Here’s another blast from the not-so-distant past. Paul Quantrill spent a season and a half with the Yankees, all of which came in the relief role.

Quantrill was a bit of a journeyman before he landed in the Bronx in 2004. However, he seemed to be a bit overworked in pinstripes, putting together an 8-3 record in 108 games. His ERA of 5.23 sealed his fate, causing him to be designated for assignment.

Well, the hope was there when Quantrill arrived. Perhaps if Joe Torre managed Quantrill’s arm a little better, we might have seen the Quantrill that was dominant earlier in his career.

George Selkirk

Now we go wayyyyy far back into the archives for this one. George Selkirk played his entire baseball career in the Bronx, starting in 1934. In his first full season in 1935, he took over for none other than Babe Ruth himself.

Selkirk put together a great career in pinstripes, playing for nine years and posting a .290 batting average. He didn’t hit moonshots quite like Ruth but he did get on base at an impressive clip (lifetime .400 OBP).

The two-time All-Star isn’t quite a household name but he is a part of Yankees history.
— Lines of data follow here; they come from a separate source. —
Lemma db_inv_failure initial db fault acc now base maximum threshold window source code msg latency test :
  (forall l, latency = Some l -> 0 <= l) -> db_inv initial db ->
  db_inv initial (record_account_health_failure db fault acc now base maximum threshold window
                    source code msg latency test).2.
Proof.
  intros Hlat Hinv. unfold record_account_health_failure.
  destruct (fails_before fault); [done|]. destruct (db_accounts db !! acc) as [old|] eqn:Hold; [|done].
  destruct (_ || _); [done|].
  destruct (row_failure_transition _ _ _ _ _ _) as [[[failures w] until] status] eqn:Etr.
  apply row_failure_transition_ok in Etr as [Hf Hs].
  pose proof (i32_try_from_range _ Hf) as Hr. pose proof (normalize_source_allowed source) as Hsrc.
  assert (status ∈ allowed_statuses) as Hsa by (destruct Hs; subst; set_solver).
  destruct (proj1 Hinv _ _ Hold) as (_ & _ & _ & _ & Hpe).
  pose proof (sanitize_error_in msg) as Hmsg.
  match goal with |- context [mkDatabase (<[_ := ?r]> _) (if _ then _ ++ [?e] else _)] =>
    pose proof (db_inv_write initial db acc old r e Hinv Hold) as Hw end.
  cbn in Hw. destruct (fails_after fault); cbn; (apply Hw; try done;
    split_and!; cbn; try done; try lia; intros; destruct (normalize_source source =?s "probe"); eauto).
Qed.

Lemma db_inv_success initial db fault acc now source test latency :
  (forall l, latency = Some l -> 0 <= l) -> db_inv initial db ->
  db_inv initial (record_account_health_success db fault acc now source test latency).2.
Proof.
  intros Hlat Hinv. unfold record_account_health_success.
  destruct (fails_before fault); [done|]. destruct (db_accounts db !! acc) as [old|] eqn:Hold; [|done].
  destruct (ar_enabled old) eqn:Hen, (ar_source_enabled old) eqn:Hse; cbn; try done.
  pose proof (normalize_source_allowed source) as Hsrc.
  destruct (proj1 Hinv _ _ Hold) as (_ & _ & _ & _ & Hpe).
  match goal with |- context [mkDatabase (<[_ := ?r]> _) (if _ then _ ++ [?e] else _)] =>
    pose proof (db_inv_write initial db acc old r e Hinv Hold) as Hw end.
  cbn -[String.eqb] in Hw. rewrite (String.eqb_sym (ar_health_status old)).
  assert ("healthy" ∈ allowed_statuses) as Hhealthy by (repeat constructor).
  destruct (fails_after fault); cbn -[String.eqb]; (apply Hw; [| |reflexivity|reflexivity];
    split_and!; cbn -[String.eqb]; auto; try (unfold I32_MAX; lia); try congruence;
    intros; destruct (normalize_source source =?s "probe"); eauto; congruence).
Qed.

Lemma health_step_inv initial db db' : health_step db db' -> db_inv initial db -> db_inv initial db'.
Proof. intros []; eauto using db_inv_failure, db_inv_success. Qed.
End Machine.

(** Invariant of the persisted health tables, for every sequence of
    failure and success writes with arbitrary arguments, times and database
    faults: the rows and events satisfy the CHECK constraints of the schema,
    stored error texts come from the fixed safe list (no upstream text is
    persisted), and an event is written exactly when the status changes - the
    events of an account never repeat a status and end in its current one. *)
Theorem health_tables_invariant (ch : Chrono) (pg : PgTime) initial db db'
    (Hinit : db_inv initial db) (Hsteps : rtc health_step db db') :
  db_inv initial db'.
Proof. induction Hsteps; eauto using health_step_inv. Qed.

Lemma health_tables_invariant_witness :
  let db := mkDatabase {["a" := example_row]} [] in
  let db' := (@record_account_health_failure chrono_exact pg_micros db None "a" (from_secs 1)
                (from_secs 30) (from_secs 60) 3 (from_secs 60) "passive" None (Some "secret body")
                None None).2 in
  db_inv (fun _ => "unknown") db' /\ length (db_health_events db') = 1%nat.
Proof.
  intros db db'. split; [|vm_compute; reflexivity].
  apply (health_tables_invariant chrono_exact pg_micros _ db).
  - split_and!.
    + apply map_Forall_singleton. split_and!; try done; apply (bool_decide_unpack _); reflexivity.
    + apply List.Forall_nil.
    + intros acc r Hr. unfold db in Hr. cbn [db_accounts] in Hr.
      apply lookup_singleton_Some in Hr as [<- <-]. done.
  - apply rtc_once. apply StepFailure. done.
Defined.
Selkirk was born in Huntsville, Ontario and earned an induction into the Canadian Baseball Hall of Fame.

Aaron Guiel

Aaron Guiel spent the majority of his major league career with the Kansas City Royals but he did have a season where he was in the Bronx.

Guiel suited up in pinstripes for 44 games with a .256 batting average back in 2006. Guiel primarily split time between the outfield and first base, sprinkling in a few games at shortstop over his tenure.

Unfortunately, his time in the Bronx was short-lived, as he signed in 2007 to play in Japan with the Tokyo Yakult Swallows. Guiel finished out his baseball career in Japan, officially retiring in 2011.

Overall the history of Canadian ballplayers in the Bronx isn’t lengthy. However, there are certainly some memorable names. Now the Yankees have one more to add to the list in impressive lefty James Paxton.

We’ll see how Paxton fares in the Bronx but considering his competition, he has a pretty good chance to be the best Canadian-born player in New York Yankees history.